Monster cyclone makes landfall in Covid-stricken India

Updated 18 May, 2021

AHMEDABAD: A major cyclone packing ferocious winds and threatening a destructive storm made landfall in western India on Monday, disrupting the country’s response to its devastating Covid-19 outbreak.

At least 12 people died over the weekend and on Monday in torrential rains and winds as Cyclone Tauktae, according to press reports the biggest to hit western India in 30 years, swept over the Arabian Sea with Gujarat state in its sights.

“The (Extremely Severe Cyclonic Storm) Tauktae lies close to Gujarat coast. The landfall process started and will continue during next 02 hours,” the Indian Meteorological Department tweeted.

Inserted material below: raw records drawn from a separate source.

Inductive lk_run : lks → list (lop * Z) → lks → Prop :=
  | lr_nil s : lk_run s [] s
  | lr_cons s n1 n2 op r s1 tr s2 :
      fresh s n1 → fresh s n2 → n1 ≠ n2 → op_ok s op → run_lop n1 n2 op s = Ret r s1 → lk_run s1 tr s2 →
      lk_run s ((op, r) :: tr) s2.

(** The table says who holds what. *)
Definition tab (s : lks) (T : table) : Prop := ∀ o t b, held s o t b ↔ T o b = Some t.

Definition tab_excl (T : table) : Prop :=
  ∀ o1 o2 b, o1 ≠ o2 → T o1 b = Some F_WRLCK → T o2 b = None.

(** ** Lemmas: the groups *)

Lemma group_member s gs p :
  lk_wf s gs → p ∈ i_flock s →
  ∃ g l, g ∈ gs ∧ p ∈ g_ids g ∧ l ∈ g_locks g ∧ store s !! p = Some l ∧ group_ok (store s) g ∧ fl_owner l = g_owner g.
Proof.
  intros [Hl Hg _ _] Hp. rewrite Hl in Hp. apply list_elem_of_join in Hp as (ids & Hp & Hids).
  apply list_elem_of_fmap in Hids as (g & -> & Hgs). pose proof (proj1 (Forall_forall _ _) Hg g Hgs) as [Hs Hok].
  apply list_elem_of_lookup in Hp as [i Hi]. destruct (Forall2_lookup_l _ _ _ _ _ Hs Hi) as (l & Hli & Hp).
  assert (l ∈ g_locks g) as Hlg by (by eapply list_elem_of_lookup_2).
  exists g, l. split_and!; try done; [by eapply list_elem_of_lookup_2|].
  by apply (proj1 (Forall_forall _ _) (oo_owner _ _ Hok)).
Qed.

Lemma held_group s gs g t b :
  lk_wf s gs → g ∈ gs → held s (g_owner g) t b ↔ holds (g_locks g) t b.
Proof.
  intros Hwf Hg. pose proof Hwf as [Hl Hgs Hnd _]. pose proof (proj1 (Forall_forall _ _) Hgs g Hg) as [Hs Hok]. split.
  - intros (p & l & Hp & Hpl & Ho & Hc & Ht). destruct (group_member s gs p Hwf Hp) as (g' & l' & Hg' & _ & Hl' & Hpl' & _ & Ho').
    rewrite Hpl in Hpl'. injection Hpl' as <-. assert (g' = g) as ->; [|by exists l].
    apply list_elem_of_lookup in Hg as [i Hi], Hg' as [j Hj].
    assert (i = j) as ->; [|congruence]. eapply (NoDup_lookup _ i j (g_owner g) Hnd); rewrite list_lookup_fmap.
    + by rewrite Hi.
    + rewrite Hj. cbn. congruence.
  - intros (l & Hlg & Hc & Ht). apply list_elem_of_lookup in Hlg as [i Hi].
    destruct (Forall2_lookup_r _ _ _ _ _ Hs Hi) as (p & Hpi & Hp). exists p, l. split_and!; try done.
    + rewrite Hl. apply list_elem_of_join. exists (g_ids g). split; [by eapply list_elem_of_lookup_2|].
      apply list_elem_of_fmap. by exists g.
    + apply (proj1 (Forall_forall _ _) (oo_owner _ _ Hok)). by eapply list_elem_of_lookup_2.
Qed.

The cyclonic system has been packing winds of 155-165 kilometres per hour (95-100 miles per hour) gusting up to 185 kmph, the weather bureau added.

It warned of storm surges of up to four metres high (13 feet) in some of Gujarat’s coastal districts.

The colossal swirling system visible from space has exacerbated India’s embattled response to a huge coronavirus surge that is killing at least 4,000 people every day and pushing hospitals to breaking point.

In waterlogged and windswept Mumbai, where authorities on Monday closed the airport and urged people to stay indoors, authorities shifted 580 Covid patients “to safer locations” from three field hospitals.

Six people died and nine were injured as the storm lashed Maharashtra state, of which Mumbai is the capital, the chief minister’s office said. Two navy ships were deployed to assist in search and rescue operations for a barge carrying 273 people “adrift” off Mumbai’s coast, the defence ministry added in a statement.

Around 150,000 people were evacuated in neighbouring Gujarat, where all Covid-19 patients in hospitals within five kilometres of the coast were also moved.

Authorities there were scrambling to ensure there would be no power cuts in the nearly 400 designated Covid hospitals and 41 oxygen plants in 12 coastal districts where the cyclone was expected to hit hardest.